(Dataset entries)

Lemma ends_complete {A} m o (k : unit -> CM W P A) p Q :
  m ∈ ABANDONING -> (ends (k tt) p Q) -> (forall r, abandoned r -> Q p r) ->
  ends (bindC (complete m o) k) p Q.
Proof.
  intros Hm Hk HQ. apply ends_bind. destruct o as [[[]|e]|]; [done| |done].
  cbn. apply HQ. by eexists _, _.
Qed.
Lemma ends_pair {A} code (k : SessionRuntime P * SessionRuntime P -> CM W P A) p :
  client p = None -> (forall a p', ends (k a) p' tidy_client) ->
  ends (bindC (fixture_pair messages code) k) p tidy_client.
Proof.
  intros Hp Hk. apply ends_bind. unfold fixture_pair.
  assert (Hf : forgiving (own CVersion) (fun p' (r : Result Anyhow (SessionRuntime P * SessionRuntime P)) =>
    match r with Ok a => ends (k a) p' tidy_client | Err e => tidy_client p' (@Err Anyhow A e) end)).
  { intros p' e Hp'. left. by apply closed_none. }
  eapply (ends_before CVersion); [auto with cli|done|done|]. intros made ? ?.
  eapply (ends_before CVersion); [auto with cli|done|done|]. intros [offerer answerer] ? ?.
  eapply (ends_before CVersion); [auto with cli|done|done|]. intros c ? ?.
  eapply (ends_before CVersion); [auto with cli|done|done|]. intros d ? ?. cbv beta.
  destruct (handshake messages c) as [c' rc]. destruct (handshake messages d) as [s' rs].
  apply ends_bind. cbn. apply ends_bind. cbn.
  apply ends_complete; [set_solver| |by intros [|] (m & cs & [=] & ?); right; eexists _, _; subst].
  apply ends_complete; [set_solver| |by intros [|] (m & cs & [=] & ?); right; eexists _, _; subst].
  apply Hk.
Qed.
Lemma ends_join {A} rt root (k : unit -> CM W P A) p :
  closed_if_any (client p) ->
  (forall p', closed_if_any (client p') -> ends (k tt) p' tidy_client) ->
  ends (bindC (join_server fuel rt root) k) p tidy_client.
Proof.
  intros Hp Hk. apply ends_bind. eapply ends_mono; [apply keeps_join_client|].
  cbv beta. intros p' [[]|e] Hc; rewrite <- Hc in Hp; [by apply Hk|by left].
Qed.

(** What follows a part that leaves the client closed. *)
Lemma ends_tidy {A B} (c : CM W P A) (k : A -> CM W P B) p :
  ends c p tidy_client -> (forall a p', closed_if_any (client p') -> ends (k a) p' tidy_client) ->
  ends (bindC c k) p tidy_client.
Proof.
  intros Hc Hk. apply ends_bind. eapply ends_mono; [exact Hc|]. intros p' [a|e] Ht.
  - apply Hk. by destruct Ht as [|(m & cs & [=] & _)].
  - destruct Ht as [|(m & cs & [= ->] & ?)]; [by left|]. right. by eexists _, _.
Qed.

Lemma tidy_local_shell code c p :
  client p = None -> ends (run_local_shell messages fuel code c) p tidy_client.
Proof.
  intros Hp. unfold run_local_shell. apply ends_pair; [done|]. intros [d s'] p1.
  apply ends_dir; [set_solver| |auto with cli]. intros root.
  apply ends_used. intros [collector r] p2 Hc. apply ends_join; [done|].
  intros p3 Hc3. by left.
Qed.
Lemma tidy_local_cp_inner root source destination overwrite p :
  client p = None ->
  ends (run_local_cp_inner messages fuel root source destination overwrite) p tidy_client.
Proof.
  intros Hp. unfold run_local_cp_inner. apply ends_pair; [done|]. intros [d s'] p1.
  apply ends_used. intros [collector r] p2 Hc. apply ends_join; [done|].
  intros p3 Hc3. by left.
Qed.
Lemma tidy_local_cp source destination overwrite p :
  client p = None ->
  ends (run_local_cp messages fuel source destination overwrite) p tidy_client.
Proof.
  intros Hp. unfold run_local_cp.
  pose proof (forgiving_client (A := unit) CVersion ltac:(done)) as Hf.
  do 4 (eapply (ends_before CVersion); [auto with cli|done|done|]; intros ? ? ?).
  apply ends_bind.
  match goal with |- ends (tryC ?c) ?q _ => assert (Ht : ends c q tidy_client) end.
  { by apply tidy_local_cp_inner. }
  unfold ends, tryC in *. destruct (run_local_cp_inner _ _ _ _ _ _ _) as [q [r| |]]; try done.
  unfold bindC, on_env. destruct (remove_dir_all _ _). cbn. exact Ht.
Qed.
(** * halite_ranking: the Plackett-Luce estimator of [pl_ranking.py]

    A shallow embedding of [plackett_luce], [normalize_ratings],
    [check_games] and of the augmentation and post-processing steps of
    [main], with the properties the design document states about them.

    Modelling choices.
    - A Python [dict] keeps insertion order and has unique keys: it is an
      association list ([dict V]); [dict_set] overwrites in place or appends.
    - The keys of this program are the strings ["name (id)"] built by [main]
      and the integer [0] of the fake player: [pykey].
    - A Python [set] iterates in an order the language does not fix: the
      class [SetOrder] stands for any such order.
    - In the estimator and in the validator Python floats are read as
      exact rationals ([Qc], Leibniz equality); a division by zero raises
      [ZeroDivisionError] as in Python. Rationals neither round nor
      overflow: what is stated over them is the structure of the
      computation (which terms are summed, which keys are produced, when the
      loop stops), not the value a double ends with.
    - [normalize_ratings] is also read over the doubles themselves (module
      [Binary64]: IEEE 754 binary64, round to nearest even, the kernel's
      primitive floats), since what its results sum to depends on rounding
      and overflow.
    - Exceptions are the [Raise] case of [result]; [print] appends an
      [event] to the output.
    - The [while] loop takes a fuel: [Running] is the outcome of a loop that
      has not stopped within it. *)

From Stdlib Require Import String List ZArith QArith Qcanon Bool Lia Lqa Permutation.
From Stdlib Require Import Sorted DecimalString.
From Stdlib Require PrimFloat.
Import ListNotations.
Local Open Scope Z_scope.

## What the task requires
Reproduce the lines of the entries above from the one with "- [normalize_ratings] is" to the one with "From Stdlib Require Import String", both included, exactly and without any other line.

## Solution to this exercise
    - [normalize_ratings] is also read over the doubles themselves (module
      [Binary64]: IEEE 754 binary64, round to nearest even, the kernel's
      primitive floats), since what its results sum to depends on rounding
      and overflow.
    - Exceptions are the [Raise] case of [result]; [print] appends an
      [event] to the output.
    - The [while] loop takes a fuel: [Running] is the outcome of a loop that
      has not stopped within it. *)

From Stdlib Require Import String List ZArith QArith Qcanon Bool Lia Lqa Permutation.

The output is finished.